→ Description of the task: After locating the line that contains "Lemma rows_padded (f" in the records below, write out exactly that line and each line after it through the one that contains "apply Forall_concat, Forall_map.", and nothing else.

→ Information:
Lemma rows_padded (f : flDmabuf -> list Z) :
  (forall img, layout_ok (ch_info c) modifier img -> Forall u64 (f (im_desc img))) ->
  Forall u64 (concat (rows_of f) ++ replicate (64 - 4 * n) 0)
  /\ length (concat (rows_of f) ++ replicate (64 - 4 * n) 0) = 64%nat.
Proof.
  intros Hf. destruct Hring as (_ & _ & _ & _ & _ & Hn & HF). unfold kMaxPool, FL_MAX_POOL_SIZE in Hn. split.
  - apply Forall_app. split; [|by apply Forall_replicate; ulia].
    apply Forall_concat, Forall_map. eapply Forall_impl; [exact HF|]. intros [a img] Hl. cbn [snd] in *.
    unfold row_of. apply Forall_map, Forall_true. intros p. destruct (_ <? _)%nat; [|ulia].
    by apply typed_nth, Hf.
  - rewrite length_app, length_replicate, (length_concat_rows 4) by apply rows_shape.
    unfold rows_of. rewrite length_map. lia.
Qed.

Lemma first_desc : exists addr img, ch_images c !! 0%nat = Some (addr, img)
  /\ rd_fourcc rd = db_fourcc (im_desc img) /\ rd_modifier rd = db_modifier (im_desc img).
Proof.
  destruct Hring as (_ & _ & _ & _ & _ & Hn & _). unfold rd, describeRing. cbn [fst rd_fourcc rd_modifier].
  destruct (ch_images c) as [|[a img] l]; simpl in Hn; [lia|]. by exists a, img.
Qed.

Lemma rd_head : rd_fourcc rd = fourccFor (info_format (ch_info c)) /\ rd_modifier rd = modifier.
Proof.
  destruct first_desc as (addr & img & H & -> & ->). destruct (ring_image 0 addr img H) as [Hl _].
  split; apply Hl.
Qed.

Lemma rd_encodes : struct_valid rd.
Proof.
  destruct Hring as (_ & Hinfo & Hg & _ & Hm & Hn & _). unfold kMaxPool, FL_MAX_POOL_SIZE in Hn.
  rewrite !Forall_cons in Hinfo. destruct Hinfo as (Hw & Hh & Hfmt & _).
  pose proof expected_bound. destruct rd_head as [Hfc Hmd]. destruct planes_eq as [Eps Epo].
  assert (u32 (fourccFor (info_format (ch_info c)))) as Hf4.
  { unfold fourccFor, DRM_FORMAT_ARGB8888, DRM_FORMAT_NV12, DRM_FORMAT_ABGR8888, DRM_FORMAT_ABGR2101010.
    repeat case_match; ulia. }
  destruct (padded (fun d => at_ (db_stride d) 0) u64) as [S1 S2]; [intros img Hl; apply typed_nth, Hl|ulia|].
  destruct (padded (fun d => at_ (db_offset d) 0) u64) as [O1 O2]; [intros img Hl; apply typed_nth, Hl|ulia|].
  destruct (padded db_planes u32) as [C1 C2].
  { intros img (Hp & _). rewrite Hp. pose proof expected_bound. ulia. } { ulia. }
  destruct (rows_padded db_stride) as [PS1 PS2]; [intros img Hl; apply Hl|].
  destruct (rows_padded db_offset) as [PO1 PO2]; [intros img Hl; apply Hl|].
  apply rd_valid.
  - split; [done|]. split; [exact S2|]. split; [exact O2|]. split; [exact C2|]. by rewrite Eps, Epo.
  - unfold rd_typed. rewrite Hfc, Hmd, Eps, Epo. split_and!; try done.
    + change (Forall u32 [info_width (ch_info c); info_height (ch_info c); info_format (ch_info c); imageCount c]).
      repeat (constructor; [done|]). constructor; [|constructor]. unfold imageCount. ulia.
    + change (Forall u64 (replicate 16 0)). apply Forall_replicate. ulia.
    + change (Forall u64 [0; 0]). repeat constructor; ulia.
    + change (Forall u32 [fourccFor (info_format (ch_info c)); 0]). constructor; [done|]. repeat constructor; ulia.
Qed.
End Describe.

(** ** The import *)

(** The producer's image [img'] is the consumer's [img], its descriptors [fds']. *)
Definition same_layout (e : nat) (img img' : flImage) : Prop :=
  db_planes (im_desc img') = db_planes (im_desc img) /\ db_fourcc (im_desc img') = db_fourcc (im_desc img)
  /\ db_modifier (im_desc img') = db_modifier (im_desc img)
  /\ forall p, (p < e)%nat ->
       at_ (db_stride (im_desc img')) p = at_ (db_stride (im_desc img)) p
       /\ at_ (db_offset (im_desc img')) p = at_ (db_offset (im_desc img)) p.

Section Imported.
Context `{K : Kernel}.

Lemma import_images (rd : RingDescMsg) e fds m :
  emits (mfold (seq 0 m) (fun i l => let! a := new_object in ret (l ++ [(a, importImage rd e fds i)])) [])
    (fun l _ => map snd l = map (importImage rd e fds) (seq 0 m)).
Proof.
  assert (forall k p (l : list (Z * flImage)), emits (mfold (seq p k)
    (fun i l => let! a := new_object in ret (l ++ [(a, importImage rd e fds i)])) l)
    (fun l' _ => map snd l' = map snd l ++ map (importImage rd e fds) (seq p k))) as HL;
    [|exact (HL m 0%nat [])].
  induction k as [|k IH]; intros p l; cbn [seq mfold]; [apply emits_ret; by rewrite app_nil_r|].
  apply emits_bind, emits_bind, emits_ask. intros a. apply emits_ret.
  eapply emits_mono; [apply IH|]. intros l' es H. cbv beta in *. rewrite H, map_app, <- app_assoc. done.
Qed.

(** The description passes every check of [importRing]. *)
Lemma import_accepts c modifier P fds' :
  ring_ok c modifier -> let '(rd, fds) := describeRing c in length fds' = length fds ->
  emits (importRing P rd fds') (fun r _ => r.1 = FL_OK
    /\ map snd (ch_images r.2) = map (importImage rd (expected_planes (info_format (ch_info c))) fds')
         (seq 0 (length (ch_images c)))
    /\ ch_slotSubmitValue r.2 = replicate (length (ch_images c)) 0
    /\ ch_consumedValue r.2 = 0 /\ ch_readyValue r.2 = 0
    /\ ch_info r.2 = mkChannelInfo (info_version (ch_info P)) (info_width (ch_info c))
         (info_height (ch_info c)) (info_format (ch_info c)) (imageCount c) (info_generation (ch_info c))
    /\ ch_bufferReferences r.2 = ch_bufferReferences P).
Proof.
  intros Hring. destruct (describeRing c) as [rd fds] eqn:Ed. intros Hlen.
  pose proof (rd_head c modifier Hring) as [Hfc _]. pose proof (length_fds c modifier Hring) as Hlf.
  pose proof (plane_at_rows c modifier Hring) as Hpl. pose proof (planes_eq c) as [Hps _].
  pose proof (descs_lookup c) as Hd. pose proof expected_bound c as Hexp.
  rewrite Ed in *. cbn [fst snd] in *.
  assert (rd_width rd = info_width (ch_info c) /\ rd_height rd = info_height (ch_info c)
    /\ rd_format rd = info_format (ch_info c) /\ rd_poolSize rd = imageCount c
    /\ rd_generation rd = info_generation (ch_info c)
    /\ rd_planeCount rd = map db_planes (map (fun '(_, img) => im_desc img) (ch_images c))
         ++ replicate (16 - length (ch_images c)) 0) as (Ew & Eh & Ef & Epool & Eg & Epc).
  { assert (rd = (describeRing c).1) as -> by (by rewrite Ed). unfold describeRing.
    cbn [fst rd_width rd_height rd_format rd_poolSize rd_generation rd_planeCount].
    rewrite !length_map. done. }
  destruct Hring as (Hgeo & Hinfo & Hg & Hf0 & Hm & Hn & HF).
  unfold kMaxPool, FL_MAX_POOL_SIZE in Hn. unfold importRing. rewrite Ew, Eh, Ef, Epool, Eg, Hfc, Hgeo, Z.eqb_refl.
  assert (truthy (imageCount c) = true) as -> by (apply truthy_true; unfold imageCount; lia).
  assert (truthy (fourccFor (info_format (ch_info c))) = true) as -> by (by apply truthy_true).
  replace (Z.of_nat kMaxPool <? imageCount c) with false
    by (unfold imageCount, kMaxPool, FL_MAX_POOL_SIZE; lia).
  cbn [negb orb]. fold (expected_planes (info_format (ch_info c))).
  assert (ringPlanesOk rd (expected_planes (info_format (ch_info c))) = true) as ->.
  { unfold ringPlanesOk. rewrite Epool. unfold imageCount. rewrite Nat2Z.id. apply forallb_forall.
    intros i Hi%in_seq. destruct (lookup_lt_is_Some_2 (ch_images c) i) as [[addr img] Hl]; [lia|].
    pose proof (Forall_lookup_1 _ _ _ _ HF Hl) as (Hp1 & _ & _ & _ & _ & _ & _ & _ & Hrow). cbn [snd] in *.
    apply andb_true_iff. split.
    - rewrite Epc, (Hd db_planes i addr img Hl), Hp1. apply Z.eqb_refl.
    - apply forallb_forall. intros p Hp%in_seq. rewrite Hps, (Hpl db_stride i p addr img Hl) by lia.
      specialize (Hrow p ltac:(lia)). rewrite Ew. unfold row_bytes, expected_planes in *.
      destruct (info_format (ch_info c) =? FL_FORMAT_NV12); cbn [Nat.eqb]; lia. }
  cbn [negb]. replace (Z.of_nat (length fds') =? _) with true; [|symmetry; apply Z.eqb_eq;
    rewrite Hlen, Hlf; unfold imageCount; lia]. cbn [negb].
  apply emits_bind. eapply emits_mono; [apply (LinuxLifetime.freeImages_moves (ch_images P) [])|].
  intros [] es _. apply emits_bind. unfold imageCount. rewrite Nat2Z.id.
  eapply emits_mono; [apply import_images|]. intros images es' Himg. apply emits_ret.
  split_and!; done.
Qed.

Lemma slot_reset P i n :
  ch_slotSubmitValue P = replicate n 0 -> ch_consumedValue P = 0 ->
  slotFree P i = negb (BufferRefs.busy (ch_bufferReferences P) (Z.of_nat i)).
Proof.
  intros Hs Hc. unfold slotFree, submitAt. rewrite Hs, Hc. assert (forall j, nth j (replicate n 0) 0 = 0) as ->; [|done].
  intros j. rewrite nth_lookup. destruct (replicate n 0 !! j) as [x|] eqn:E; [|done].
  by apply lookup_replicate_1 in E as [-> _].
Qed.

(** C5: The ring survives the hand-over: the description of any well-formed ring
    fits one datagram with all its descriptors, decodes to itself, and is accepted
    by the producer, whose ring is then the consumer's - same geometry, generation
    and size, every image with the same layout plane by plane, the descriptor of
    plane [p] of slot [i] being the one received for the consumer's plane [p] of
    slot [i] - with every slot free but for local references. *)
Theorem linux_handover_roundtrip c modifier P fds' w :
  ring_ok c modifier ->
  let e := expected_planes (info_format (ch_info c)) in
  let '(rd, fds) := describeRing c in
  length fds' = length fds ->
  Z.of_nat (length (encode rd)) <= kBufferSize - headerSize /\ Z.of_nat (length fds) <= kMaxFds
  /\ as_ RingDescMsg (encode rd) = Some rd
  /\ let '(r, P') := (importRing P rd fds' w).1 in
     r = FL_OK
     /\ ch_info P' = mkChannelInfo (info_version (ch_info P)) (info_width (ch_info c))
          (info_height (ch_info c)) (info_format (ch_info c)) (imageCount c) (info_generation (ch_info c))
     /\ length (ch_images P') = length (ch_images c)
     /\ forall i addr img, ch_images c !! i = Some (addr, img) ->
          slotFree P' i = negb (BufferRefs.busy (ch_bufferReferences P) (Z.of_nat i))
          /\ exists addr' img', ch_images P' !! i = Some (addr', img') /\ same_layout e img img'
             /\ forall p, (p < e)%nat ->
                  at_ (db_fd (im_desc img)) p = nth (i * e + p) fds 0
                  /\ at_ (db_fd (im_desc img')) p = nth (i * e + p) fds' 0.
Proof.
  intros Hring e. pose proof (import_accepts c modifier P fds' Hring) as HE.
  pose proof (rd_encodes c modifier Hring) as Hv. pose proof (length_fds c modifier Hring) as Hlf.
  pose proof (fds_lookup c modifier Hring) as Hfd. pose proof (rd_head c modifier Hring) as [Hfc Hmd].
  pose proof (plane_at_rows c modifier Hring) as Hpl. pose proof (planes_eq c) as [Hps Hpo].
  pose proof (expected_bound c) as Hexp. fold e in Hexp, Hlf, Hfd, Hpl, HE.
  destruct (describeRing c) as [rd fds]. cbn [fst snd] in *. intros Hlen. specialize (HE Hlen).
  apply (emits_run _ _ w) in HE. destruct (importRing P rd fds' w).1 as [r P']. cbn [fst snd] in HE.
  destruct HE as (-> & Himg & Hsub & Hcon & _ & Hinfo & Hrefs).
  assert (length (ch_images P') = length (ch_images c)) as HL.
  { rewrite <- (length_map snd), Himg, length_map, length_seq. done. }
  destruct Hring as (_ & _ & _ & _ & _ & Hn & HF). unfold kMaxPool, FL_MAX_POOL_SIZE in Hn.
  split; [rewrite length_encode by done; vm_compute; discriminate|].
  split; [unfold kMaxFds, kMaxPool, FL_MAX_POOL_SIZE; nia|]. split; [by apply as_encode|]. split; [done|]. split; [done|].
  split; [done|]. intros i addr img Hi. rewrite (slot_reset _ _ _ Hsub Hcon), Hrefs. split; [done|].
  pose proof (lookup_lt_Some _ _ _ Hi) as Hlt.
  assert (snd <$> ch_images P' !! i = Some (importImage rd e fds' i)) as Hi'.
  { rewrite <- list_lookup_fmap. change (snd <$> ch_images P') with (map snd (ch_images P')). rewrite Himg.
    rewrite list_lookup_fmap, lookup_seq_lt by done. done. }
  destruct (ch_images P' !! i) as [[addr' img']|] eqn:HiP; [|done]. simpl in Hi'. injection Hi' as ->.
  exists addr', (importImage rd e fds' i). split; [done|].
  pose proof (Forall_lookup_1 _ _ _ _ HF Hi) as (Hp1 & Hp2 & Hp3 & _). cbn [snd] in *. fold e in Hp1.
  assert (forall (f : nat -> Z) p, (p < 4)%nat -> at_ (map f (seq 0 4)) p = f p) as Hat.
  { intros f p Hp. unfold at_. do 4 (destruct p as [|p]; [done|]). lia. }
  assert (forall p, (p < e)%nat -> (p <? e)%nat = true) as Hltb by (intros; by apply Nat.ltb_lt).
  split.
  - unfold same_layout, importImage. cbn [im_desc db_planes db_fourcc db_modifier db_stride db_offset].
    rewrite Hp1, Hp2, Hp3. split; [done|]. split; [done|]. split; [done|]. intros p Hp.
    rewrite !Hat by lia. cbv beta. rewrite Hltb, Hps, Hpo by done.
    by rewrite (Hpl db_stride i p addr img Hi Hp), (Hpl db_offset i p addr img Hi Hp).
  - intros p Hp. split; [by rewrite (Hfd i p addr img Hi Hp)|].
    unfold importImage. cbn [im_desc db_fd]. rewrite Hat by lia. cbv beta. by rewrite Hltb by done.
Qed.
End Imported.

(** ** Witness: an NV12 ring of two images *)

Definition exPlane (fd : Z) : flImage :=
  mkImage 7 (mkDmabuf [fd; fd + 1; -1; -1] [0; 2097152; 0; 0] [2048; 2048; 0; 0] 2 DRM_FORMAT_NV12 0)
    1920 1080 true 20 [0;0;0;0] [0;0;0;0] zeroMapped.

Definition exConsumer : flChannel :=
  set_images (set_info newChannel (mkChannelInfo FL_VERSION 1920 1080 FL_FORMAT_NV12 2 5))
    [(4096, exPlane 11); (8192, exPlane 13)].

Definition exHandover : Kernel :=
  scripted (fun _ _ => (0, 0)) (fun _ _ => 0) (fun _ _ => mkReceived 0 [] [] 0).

...

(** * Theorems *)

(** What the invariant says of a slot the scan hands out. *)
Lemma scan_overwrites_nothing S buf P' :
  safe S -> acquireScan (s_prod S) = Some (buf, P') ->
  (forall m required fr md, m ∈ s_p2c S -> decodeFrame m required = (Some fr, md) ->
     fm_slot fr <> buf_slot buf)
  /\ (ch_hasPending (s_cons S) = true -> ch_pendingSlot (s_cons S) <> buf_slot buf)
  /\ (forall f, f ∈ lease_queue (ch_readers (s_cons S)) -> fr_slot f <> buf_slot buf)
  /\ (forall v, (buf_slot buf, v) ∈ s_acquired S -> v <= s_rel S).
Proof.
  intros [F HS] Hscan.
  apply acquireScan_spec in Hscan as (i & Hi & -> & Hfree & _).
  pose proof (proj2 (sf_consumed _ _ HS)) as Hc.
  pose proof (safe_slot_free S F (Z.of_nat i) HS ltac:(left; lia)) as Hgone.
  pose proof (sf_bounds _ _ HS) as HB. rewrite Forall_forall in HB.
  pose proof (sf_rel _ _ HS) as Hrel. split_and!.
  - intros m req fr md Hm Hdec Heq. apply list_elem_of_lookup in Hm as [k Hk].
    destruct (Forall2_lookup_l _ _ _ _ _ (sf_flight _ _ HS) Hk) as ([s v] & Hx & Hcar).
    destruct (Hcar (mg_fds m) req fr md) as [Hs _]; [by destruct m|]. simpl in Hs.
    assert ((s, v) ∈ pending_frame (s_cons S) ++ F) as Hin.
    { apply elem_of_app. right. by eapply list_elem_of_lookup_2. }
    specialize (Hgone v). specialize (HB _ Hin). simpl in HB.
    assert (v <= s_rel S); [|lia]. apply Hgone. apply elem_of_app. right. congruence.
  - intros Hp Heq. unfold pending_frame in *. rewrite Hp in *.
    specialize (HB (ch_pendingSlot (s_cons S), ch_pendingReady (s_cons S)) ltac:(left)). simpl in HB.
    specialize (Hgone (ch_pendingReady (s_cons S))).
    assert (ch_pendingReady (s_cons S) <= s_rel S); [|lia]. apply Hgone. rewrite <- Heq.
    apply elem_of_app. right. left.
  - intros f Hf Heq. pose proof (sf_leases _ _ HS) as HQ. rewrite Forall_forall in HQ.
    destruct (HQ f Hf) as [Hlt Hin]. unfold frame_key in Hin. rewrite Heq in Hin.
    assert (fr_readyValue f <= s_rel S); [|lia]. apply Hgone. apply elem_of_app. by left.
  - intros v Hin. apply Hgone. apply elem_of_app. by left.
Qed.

→ Task output:
Lemma rows_padded (f : flDmabuf -> list Z) :
  (forall img, layout_ok (ch_info c) modifier img -> Forall u64 (f (im_desc img))) ->
  Forall u64 (concat (rows_of f) ++ replicate (64 - 4 * n) 0)
  /\ length (concat (rows_of f) ++ replicate (64 - 4 * n) 0) = 64%nat.
Proof.
  intros Hf. destruct Hring as (_ & _ & _ & _ & _ & Hn & HF). unfold kMaxPool, FL_MAX_POOL_SIZE in Hn. split.
  - apply Forall_app. split; [|by apply Forall_replicate; ulia].
    apply Forall_concat, Forall_map. eapply Forall_impl; [exact HF|]. intros [a img] Hl. cbn [snd] in *.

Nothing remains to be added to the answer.